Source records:

BEGIN

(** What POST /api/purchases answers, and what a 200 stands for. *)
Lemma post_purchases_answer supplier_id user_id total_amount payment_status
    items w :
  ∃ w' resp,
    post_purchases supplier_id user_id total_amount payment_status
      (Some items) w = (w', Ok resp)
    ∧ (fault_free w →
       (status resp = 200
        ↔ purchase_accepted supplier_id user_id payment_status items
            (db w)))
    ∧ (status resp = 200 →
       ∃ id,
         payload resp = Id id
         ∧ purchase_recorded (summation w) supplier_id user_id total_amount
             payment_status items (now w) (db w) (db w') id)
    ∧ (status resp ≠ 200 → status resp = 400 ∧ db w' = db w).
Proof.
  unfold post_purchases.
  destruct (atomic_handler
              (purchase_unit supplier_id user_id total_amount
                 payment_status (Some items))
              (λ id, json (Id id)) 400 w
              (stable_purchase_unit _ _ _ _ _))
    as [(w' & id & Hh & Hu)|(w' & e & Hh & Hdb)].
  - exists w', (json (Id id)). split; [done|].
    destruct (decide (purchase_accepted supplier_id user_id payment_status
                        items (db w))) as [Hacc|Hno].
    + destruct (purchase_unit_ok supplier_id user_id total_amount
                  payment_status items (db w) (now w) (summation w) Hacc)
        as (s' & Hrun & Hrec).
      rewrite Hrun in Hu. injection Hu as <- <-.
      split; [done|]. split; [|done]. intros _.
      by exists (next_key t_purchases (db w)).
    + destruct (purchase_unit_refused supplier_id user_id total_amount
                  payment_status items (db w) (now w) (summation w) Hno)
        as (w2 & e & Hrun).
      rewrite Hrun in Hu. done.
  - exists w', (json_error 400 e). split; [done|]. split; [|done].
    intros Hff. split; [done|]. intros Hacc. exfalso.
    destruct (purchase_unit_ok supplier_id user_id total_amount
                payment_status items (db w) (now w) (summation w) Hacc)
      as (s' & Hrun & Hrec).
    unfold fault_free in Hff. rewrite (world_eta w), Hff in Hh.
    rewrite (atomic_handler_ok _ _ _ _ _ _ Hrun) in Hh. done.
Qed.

END
BEGIN

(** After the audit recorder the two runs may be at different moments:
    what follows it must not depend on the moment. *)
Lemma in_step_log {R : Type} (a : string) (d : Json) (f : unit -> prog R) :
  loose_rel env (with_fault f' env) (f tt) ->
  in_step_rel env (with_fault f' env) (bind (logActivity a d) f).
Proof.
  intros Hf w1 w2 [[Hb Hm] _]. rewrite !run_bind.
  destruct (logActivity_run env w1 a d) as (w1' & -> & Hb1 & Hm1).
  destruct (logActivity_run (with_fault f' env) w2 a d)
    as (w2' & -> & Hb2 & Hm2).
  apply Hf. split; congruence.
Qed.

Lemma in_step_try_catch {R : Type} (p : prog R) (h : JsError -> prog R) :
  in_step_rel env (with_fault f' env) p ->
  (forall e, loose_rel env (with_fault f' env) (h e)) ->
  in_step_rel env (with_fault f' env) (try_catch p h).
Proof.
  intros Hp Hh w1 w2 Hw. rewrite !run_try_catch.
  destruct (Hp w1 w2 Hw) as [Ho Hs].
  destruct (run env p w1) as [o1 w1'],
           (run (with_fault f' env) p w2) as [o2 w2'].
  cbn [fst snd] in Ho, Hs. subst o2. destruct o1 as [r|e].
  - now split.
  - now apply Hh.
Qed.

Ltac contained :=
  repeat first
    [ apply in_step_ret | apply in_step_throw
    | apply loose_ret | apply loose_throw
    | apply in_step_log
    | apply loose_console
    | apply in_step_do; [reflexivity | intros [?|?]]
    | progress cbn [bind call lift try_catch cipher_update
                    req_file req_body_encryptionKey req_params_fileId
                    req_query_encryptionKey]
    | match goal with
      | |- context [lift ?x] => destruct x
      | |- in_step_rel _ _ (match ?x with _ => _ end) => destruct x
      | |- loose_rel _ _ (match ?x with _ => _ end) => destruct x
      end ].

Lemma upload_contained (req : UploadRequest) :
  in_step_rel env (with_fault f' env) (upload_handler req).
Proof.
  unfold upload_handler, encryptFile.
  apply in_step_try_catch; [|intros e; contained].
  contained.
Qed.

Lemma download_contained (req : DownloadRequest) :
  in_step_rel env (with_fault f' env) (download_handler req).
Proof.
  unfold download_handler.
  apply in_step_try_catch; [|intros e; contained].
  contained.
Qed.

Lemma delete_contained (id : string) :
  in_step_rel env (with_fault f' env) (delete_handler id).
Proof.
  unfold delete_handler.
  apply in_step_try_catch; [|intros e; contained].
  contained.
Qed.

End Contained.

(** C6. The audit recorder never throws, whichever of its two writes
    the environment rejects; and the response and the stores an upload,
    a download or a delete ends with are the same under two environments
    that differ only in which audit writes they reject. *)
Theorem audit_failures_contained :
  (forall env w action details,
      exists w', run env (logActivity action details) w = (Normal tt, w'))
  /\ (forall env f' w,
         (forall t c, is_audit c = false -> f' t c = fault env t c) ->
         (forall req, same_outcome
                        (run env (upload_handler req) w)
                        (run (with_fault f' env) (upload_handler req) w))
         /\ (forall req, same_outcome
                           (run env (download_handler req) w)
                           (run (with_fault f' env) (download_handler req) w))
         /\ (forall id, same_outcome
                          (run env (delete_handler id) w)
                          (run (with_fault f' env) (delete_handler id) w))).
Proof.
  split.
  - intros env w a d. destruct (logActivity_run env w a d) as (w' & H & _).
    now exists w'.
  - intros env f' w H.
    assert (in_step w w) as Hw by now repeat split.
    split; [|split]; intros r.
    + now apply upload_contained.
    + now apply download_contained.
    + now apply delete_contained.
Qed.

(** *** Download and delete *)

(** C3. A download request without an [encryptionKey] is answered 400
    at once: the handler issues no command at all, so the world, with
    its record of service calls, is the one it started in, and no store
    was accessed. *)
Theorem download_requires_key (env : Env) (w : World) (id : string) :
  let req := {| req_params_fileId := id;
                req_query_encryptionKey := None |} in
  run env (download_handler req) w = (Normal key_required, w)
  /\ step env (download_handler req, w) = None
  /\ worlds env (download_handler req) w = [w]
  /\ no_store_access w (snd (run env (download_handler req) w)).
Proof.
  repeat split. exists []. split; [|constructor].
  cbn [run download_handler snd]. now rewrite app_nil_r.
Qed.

END

• _Task details_
Retype, exactly and in full, the lines above from the one containing "(forall t c, is_audit" through the one containing "(run (with_fault f' env) (upload_handler".

• _Written answer_
         (forall t c, is_audit c = false -> f' t c = fault env t c) ->
         (forall req, same_outcome
                        (run env (upload_handler req) w)
                        (run (with_fault f' env) (upload_handler req) w))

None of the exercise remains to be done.